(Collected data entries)

(** C7: a borrow request on an active book with no available copy, all
    other guards passing (the book is not digital-only, the user has no
    active request on it, the note is within its length limit), does not
    fail: the new request is waitlisted at the number of requests
    currently waitlisted for the book plus one, and no book changes. *)
Theorem createRequest_joins_waitlist s userId bookId note bk :
  books s !! bookId = Some bk → isActive bk = true →
  physical_availableCopies bk = 0 →
  bookType bk ≠ digital → no_active (requests s) bookId userId →
  (String.length (trim note) ≤ 300)%nat →
  let call := createRequest userId bookId "borrow" note in
  ∃ r, outcome call s = Ok (length (requests s), r)
       ∧ status r = waitlisted
       ∧ waitlistPosition r
         = Some (Z.of_nat (length (waitlist (requests s) bookId)) + 1)
       ∧ book r = bookId ∧ user r = userId ∧ requestType r = borrow
       ∧ requests (after call s) = requests s ++ [r]
       ∧ books (after call s) = books s.
Proof.
  intros Hbk Hact Hzero Hty Hno Hnote call. subst call.
  unfold outcome, after.
  rewrite (createRequest_guarded _ _ _ _ _ bk)
    by auto using type_guard_borrow.
  rewrite (proj1 (list_find_no_active _ _ _) Hno). simpl.
  rewrite Hzero. simpl.
  rewrite BookRequest_create_borrow by done. simpl.
  eexists. split_and!; done.
Qed.

Lemma createRequest_joins_waitlist_witness :
  let s := run lend_out library in
  ∃ r, outcome (createRequest 2 0 "borrow" "") s = Ok (1%nat, r)
       ∧ status r = waitlisted ∧ waitlistPosition r = Some 1.
Proof.
  intros s.
  destruct (createRequest_joins_waitlist s 2 0 "" (set_availableCopies 0 one_copy))
    as (r & Hout & Hst & Hpos & _).
  - reflexivity.
  - reflexivity.
  - reflexivity.
  - simpl. discriminate.
  - apply list_find_no_active. reflexivity.
  - simpl. lia.
  - exists r. split_and!; [exact Hout|exact Hst|exact Hpos].
Defined.

(** C9, counterexample: after [digitise] book 0 is active and shows 1
    available copy, and nobody has a request on it; a borrow request
    throws "This is a digital-only book. Use download request.". *)
Lemma createRequest_pending_counterexample :
  let s := run digitise library in
  let call := createRequest 1 0 "borrow" "" in
  isActive <$> books s !! 0%nat = Some true
  ∧ physical_availableCopies <$> books s !! 0%nat = Some 1
  ∧ requests s = []
  ∧ outcome call s = Err DigitalOnly
  ∧ ¬ is_Ok (outcome call s).
Proof. vm_compute. split_and!; auto. Qed.

(** C9, as amended: a borrow request on an active book that is not
    digital-only and has an available copy, by a user with no active
    request on the book and with a note within its length limit, returns
    a pending request without a position; the books, hence both copy
    counts, are unchanged: nothing is reserved at creation.  Whatever its
    arguments, [createRequest] changes no book. *)
Theorem createRequest_pending_reserves_nothing s userId bookId note bk :
  books s !! bookId = Some bk → isActive bk = true →
  0 < physical_availableCopies bk →
  bookType bk ≠ digital → no_active (requests s) bookId userId →
  (String.length (trim note) ≤ 300)%nat →
  let call := createRequest userId bookId "borrow" note in
  (∃ r, outcome call s = Ok (length (requests s), r)
        ∧ status r = pending ∧ waitlistPosition r = None
        ∧ book r = bookId ∧ user r = userId ∧ requestType r = borrow
        ∧ requests (after call s) = requests s ++ [r])
  ∧ books (after call s) = books s
  ∧ books (after call s) !! bookId = Some bk
  ∧ ∀ userId' bookId' ty note',
      books (after (createRequest userId' bookId' ty note') s) = books s.
Proof.
  intros Hbk Hact Hpos Hty Hno Hnote call. subst call.
  split_and!.
  - unfold outcome, after.
    rewrite (createRequest_guarded _ _ _ _ _ bk)
      by auto using type_guard_borrow.
    rewrite (proj1 (list_find_no_active _ _ _) Hno). simpl.
    rewrite (proj2 (Z.ltb_lt _ _)) by done.
    rewrite BookRequest_create_borrow by done. simpl.
    eexists. split_and!; done.
  - apply createRequest_books.
  - by rewrite createRequest_books.
  - intros *. apply createRequest_books.
Qed.

Lemma createRequest_pending_reserves_nothing_witness :
  let call := createRequest 1 0 "borrow" "" in
  (∃ r, outcome call library = Ok (0%nat, r) ∧ status r = pending)
  ∧ books (after call library) !! 0%nat = Some one_copy.
Proof.
  intros call.
  destruct (createRequest_pending_reserves_nothing library 1 0 "" one_copy)
    as ((r & Hout & Hst & _) & _ & Hbook & _).
  - reflexivity.
  - reflexivity.
  - simpl. lia.
  - simpl. discriminate.
  - intros i r Hi. simpl in Hi. discriminate.
  - simpl. lia.
  - split; [exists r; split; [exact Hout|exact Hst] | exact Hbook].
Defined.

(** ** Witnesses for [issueBook] and [cancelRequest] *)



Lemma cancelRequest_waitlisted_witness :
  let s := run queue_up library in
  outcome (cancelRequest 2 1) s = Ok tt
  ∧ waitlistPosition <$> requests (after (cancelRequest 2 1) s) !! 2%nat
    = Some (Some 1).
Proof.
  intros s.
  destruct (cancelRequest_waitlisted s 2 1
              (new_request 0 2 borrow "" waitlisted (Some 1)) 1)
    as (Hout & _ & Hbehind & _).
  - reflexivity.
  - reflexivity.
  - reflexivity.
  - reflexivity.
  - reflexivity.
  - split; [exact Hout|].
    rewrite (Hbehind 2%nat (new_request 0 3 borrow "" waitlisted (Some 2)) 2);
      [reflexivity|lia|reflexivity|reflexivity|reflexivity|reflexivity|lia].
Defined.

(** ** The standing assumptions are invariants too *)

Lemma inc_insert_valid q d l i c :
  request_validate c = true → requests_valid l →
  requests_valid (inc_positions q d (<[i := c]> l)).1.
Proof.
  intros Hc Hl j r' (x & Hx & Hr')%inc_positions_lookup.
  assert (request_validate x = true) as Hvx.
  { apply list_lookup_insert_Some in Hx as [(_ & <- & _) | [_ Hx]]; [done|].
    by eapply Hl. }
  by destruct Hr' as [-> | (p & _ & _ & ->)].
Qed.

Lemma inc_insert_positions q d l i c :
  waitlistPosition c = None →
  (∀ x, q x = true → status x = waitlisted) →
  positions_only_waitlisted l →
  positions_only_waitlisted (inc_positions q d (<[i := c]> l)).1.
Proof.
  intros Hc Hq Hl j r' (x & Hx & Hr')%inc_positions_lookup Hst.
  destruct Hr' as [-> | (p & Hqx%Hq & _ & ->)]; [|done].
  apply list_lookup_insert_Some in Hx as [(_ & <- & _) | [_ Hx]]; [done|].
  by eapply Hl.
Qed.

Lemma q_behind_waitlisted bookId k x :
  q_behind bookId k x = true → status x = waitlisted.
Proof.
  unfold q_behind. by intros [[_ ?]%q_waitlisted_true _]%andb_true_iff.
Qed.

Lemma req_prim_valid f c l l' :
  req_prim f c l l' → requests_valid l → requests_valid l'.
Proof.
  destruct 1 as [l i r r' Hi (_ & _ & _ & Hnote) _ _ _ _ _ | l i r Hi _
                 | l bookId now | l r _ Hv _ _ _ | l r _ Hv _ _ _]; intros Hl.
  - apply requests_valid_insert; [done|].
    unfold request_validate. rewrite Hnote. apply (Hl _ _ Hi).
  - apply inc_insert_valid; [|done]. apply (Hl _ _ Hi).
  - unfold promote_list.
    destruct (list_find _ l) as [[i r]|]; [|done].
    destruct (request_validate _) eqn:Hv; [|done].
    by apply inc_insert_valid.
  - intros j x [[_ Hj] | [_ <-]]%lookup_snoc_Some; [by eapply Hl|done].
  - intros j x [[_ Hj] | [_ <-]]%lookup_snoc_Some; [by eapply Hl|done].
Qed.

Lemma req_prim_positions f c l l' :
  req_prim f c l l' →
  positions_only_waitlisted l → positions_only_waitlisted l'.
Proof.
  destruct 1 as [l i r r' Hi _ _ Hr _ Hpos _ | l i r Hi _
                 | l bookId now | l r _ _ _ Hpos _ | l r _ _ Hst _ _]; intros Hl.
  - intros j x [(_ & <- & _) | [_ Hj]]%list_lookup_insert_Some Hx.
    + apply Hpos. by eapply Hl.
    + by eapply Hl.
  - apply inc_insert_positions; [done| |done]. apply q_behind_waitlisted.
  - unfold promote_list.
    destruct (list_find _ l) as [[i r]|]; [|done].
    destruct (request_validate _); [|done].
    apply inc_insert_positions; [done| |done].
    by intros x [_ ?]%q_waitlisted_true.
  - intros j x [[_ Hj] | [_ <-]]%lookup_snoc_Some Hx; [by eapply Hl|done].
  - intros j x [[_ Hj] | [_ <-]]%lookup_snoc_Some Hx; [by eapply Hl|done].
Qed.

Lemma book_pre_save_valid b :
  book_validate b = true → book_validate (book_pre_save b) = true.
Proof.
  intros Hv. unfold book_pre_save. destruct (_ <? _); [|done].
  unfold book_validate in *. simpl.
  apply andb_true_iff in Hv as [[Ht _]%andb_true_iff Hd].
  by rewrite Ht, Hd.
Qed.

Lemma book_prim_valid m m' :
  book_prim m m' →
  (∀ id b, m !! id = Some b → book_validate b = true) →
  ∀ id b, m' !! id = Some b → book_validate b = true.
Proof.
  destruct 1 as [m | m id0 b0 Hval]; [done|].
  intros Hm id b. rewrite lookup_insert. case_decide.
  - intros [= <-]. by apply book_pre_save_valid.
  - apply Hm.
Qed.

Lemma book_prim_is_Some m m' id :
  book_prim m m' → is_Some (m !! id) → is_Some (m' !! id).
Proof.
  destruct 1 as [m | m id0 b0 Hval]; [done|].
  rewrite lookup_insert. by case_decide.
Qed.

(** A request that [createRequest] stores names the book it looked up. *)
Lemma createRequest_appends userId bookId ty note s :
  requests (after (createRequest userId bookId ty note) s) = requests s
  ∨ ∃ r, requests (after (createRequest userId bookId ty note) s)
         = requests s ++ [r]
         ∧ book r = bookId ∧ is_Some (books s !! bookId).
Proof.
  unfold createRequest, after, bind, Book_findById, BookRequest_findOne,
    BookRequest_countDocuments, gets, throw. simpl.
  destruct (books s !! bookId) as [bk|]; [|by left].
  destruct (negb (isActive bk)); [by left|].
  destruct (_ && _); [by left|]. destruct (_ && _); [by left|].
  destruct (_ && _); [by left|].
  destruct (list_find _ (requests s)) as [[j ex]|]; [by left|].
  assert (Hcreate : ∀ st pos,
    requests (BookRequest_create bookId userId ty note st pos s).1 = requests s
    ∨ ∃ r, requests (BookRequest_create bookId userId ty note st pos s).1
           = requests s ++ [r] ∧ book r = bookId ∧ is_Some (Some bk)).
  { intros st pos. unfold BookRequest_create.
    destruct (parse_requestType ty); [|by left].
    destruct (request_validate _); [|by left]. right. by eexists. }
  destruct (String.eqb ty "download"); [apply Hcreate|].
  destruct (0 <? physical_availableCopies bk); apply Hcreate.
Qed.

Lemma rtc_req_prim_valid f c l l' :
  rtc (req_prim f c) l l' → requests_valid l → requests_valid l'.
Proof. induction 1; eauto using req_prim_valid. Qed.

Lemma rtc_req_prim_positions f c l l' :
  rtc (req_prim f c) l l' →
  positions_only_waitlisted l → positions_only_waitlisted l'.
Proof. induction 1; eauto using req_prim_positions. Qed.

Lemma exec_store_wf a s : store_wf s → store_wf (exec a s).
Proof.
  intros (Hv & Hp & Hb & Href).
  pose proof (exec_requests a s) as Hreq.
  pose proof (exec_books a s) as Hbooks.
  split_and!.
  - by eapply rtc_req_prim_valid.
  - by eapply rtc_req_prim_positions.
  - by eapply book_prim_valid.
  - destruct (is_create a) eqn:Ha.
    + destruct a; try done. simpl in *.
      rewrite createRequest_books.
      destruct (createRequest_appends userId bookId requestType0 userNote0 s)
        as [-> | (r & -> & Hbr & Hsome)]; [done|].
      intros i x [[_ Hi] | [_ <-]]%lookup_snoc_Some; [by eapply Href|].
      by rewrite Hbr.
    + apply rtc_req_prim_evolves in Hreq as [_ Hev].
      intros i x (x0 & Hx0 & (Hbx & _) & _)%Hev.
      rewrite Hbx. eapply book_prim_is_Some; [done|]. by eapply Href.
Qed.

Lemma library_wf : store_wf library.
Proof.
  split_and!; try done.
  intros id b. simpl. by intros [<- <-]%lookup_singleton_Some.
Qed.

Lemma Reachable_store_wf s0 s : store_wf s0 → Reachable s0 s → store_wf s.
Proof. apply Reachable_invariant, exec_store_wf. Qed.

(** * Further properties of the library module *)

(** ** One call, one request at a time *)

Lemma inc_insert_lookup q d l i r c k r' :
  l !! i = Some r → status c ≠ waitlisted →
  (∀ x, q x = true → status x = waitlisted) →
  (inc_positions q d (<[i := c]> l)).1 !! k = Some r' →
  (k = i ∧ r' = c)
  ∨ (k ≠ i ∧ ∃ x, l !! k = Some x
       ∧ (r' = x ∨ ∃ p, q x = true ∧ waitlistPosition x = Some p
                        ∧ r' = set_waitlistPosition (Some (p + d)) x)).
Proof.
  intros Hi Hc Hq (x & Hx & Hr')%inc_positions_lookup.
  apply list_lookup_insert_Some in Hx as [(<- & <- & _) | [Hne Hx]].
  - left. split; [done|]. destruct Hr' as [-> | (p & Hqc%Hq & _)]; done.
  - right. split; [done|]. by exists x.
Qed.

(Exercise details)
Each line of the entries above that has the word "outcome" is to be copied.

(Solution to this problem)
  ∃ r, outcome call s = Ok (length (requests s), r)
  unfold outcome, after.
  ∃ r, outcome (createRequest 2 0 "borrow" "") s = Ok (1%nat, r)
  ∧ outcome call s = Err DigitalOnly
  ∧ ¬ is_Ok (outcome call s).
  (∃ r, outcome call s = Ok (length (requests s), r)
  - unfold outcome, after.
  (∃ r, outcome call library = Ok (0%nat, r) ∧ status r = pending)
  outcome (cancelRequest 2 1) s = Ok tt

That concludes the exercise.